Bayangan hitam pun segera mencengkram penolakan yang telah ia terima. Memo singkat yang di tulis tangan, kini dalam genggaman kesedihannya. Dan hal itulah yang menjadi jawaban penentu dari semua rasa sakit yang kini ia rasa.

"Ul, makan dulu."

"Makasih mas." Jawabnya lemah, namun tak mengurangi rasa hormatnya pada seseorang yang lebih tua darinya ini.

Keadaan sang belahan jiwa yang begitu menghawatirkan, membuatnya merasa kerepotan. Pernah hadir suatu rasa dalam benaknya, jika ia merasa tak pernah di anggap oleh calon istrinya ini. Namun berkat bujukan kedua mertua, akhirnya ia pun melaksanakan titah yang kini di embannya dengan berlapang dada. Permitaannya yaitu menjaga dan merawat putri satu-satunya mereka agar lekas sembuh, dan melupakan semua kenangan menyakitkan dari seseorang yang bernama Muhammad Imam As-safi.

"Apa harus aku panggilkan Imam agar kamu mau makan?"

Bagaimana mungkin ia tahu?

Pertanyaan yang terlontar dari mulut lelaki ini pun membuat dinding hatinya bergetar kencang. Orang yang telah menjalin tali ta'aruf dengannya ini tahu akan seseorang dari masa lalunya ini. "Ma... maksud mas?"

Dengan menghela nafas panjang, ia pun mulai menjelaskan semua yang ia tahu dari kedua orang tua sang pujaan hati. Mulai dari perasaan terpendam yang hadir sejak pertama kali bertemu. Hingga saat perlombaan cerdas cermat yang semakin memantapkan perasaan cintanya. Dan perasaan yang harus ia akhiri dengan kuatnya, tak kala orang yang begitu ia cintai itu lebih memilih wanita lain di bandingkan dengan dirinya.

"Aku juga telah bertemu dengannya." Ucapnya seraya menyuapi bubur yang sedari tadi telah ia seduh seiring cerita pendek yang ia lantunkan. "Sudahlah ul, jangan menutup-nutupi hatimu lagi..." Sambungnya seraya menarik kembali suapan yang tak di terima oleh calon sahnya ini. "Aku sudah tahu semuanya."
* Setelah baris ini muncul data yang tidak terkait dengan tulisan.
(** The given pool object is the stored one, up to the time. *)
Definition stored (p : Pool) (k : Keeper) : Prop := pool_at k (Id p) = Some (undated p).

(** [framed_on P c]: a successful run of [c] from a state with [P] is a frame. *)
Definition framed_on (P : Keeper -> Prop) {A} (c : M Keeper A) : Prop :=
  forall k a k', ids_ok k -> P k -> c k = (Ok a, k') -> frame k k'.

(** Conditions that frames keep. *)
Definition stable (P : Keeper -> Prop) : Prop := forall k k', frame k k' -> P k -> P k'.

Definition always (k : Keeper) : Prop := True.

Definition framed {A} (c : M Keeper A) : Prop := framed_on always c.

Lemma always_stable : stable always.
Proof. intros k k' _ _. exact I. Qed.

Lemma stored_stable p : stable (stored p).
Proof. intros k k' F H. unfold stored. now rewrite (fr_pools _ _ (fr_rest _ _ F)). Qed.

Lemma framed_weaken P {A} (c : M Keeper A) : framed c -> framed_on P c.
Proof. intros H k a k' Ids _. now apply H. Qed.

(** ** Combinators *)

Lemma framed_bind P {A D} (c : M Keeper A) (f : A -> M Keeper D) :
  stable P -> framed_on P c -> (forall a, framed_on P (f a)) -> framed_on P (mbind c f).
Proof.
  intros St Hc Hf k d k' Ids HP H. inv_m H. pose proof (Hc _ _ _ Ids HP E) as F.
  exact (transitivity F (Hf v _ _ _ (frame_rest_ids _ _ (fr_rest _ _ F) Ids) (St _ _ F HP) H)).
Qed.

Lemma framed_read P {A} (c : M Keeper A) : (forall k, snd (c k) = k) -> framed_on P c.
Proof. intros H k a k' _ _ E. specialize (H k). rewrite E in H. cbn in H. subst k'. reflexivity. Qed.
Ia pun kaget mendengar penjelasan singkat yang memang merangkum seluruh perjalanan cinta tak terbalas yang di laluinya. Kini ia pun hanya tertunduk lemas menahan air mata kenangan yang tanpa ia perintah telah menyusuri lekukan antara pipi dan hidungnya ini. Seolah menjadi jawaban atas berbagai peluru yang telah ditembakan kepadanya.

"Kamu boleh suka dengannya... tapi, apakah harus kamu menunggunya sampai separah ini? Sementara ia telah bahagia dengan wanita lain?" Tanyanya tenang seraya mencoba kembali menyuapi pasien ini.

Ia pun menunduk lemas mendengar pertanyaan yang di tanyakan oleh calon imamnya ini. Ia sadar, bahwa dirinya memang salah. Namun, ia tak bisa mengelak dari perasaan yang telah tertancap dalam di altar cintanya.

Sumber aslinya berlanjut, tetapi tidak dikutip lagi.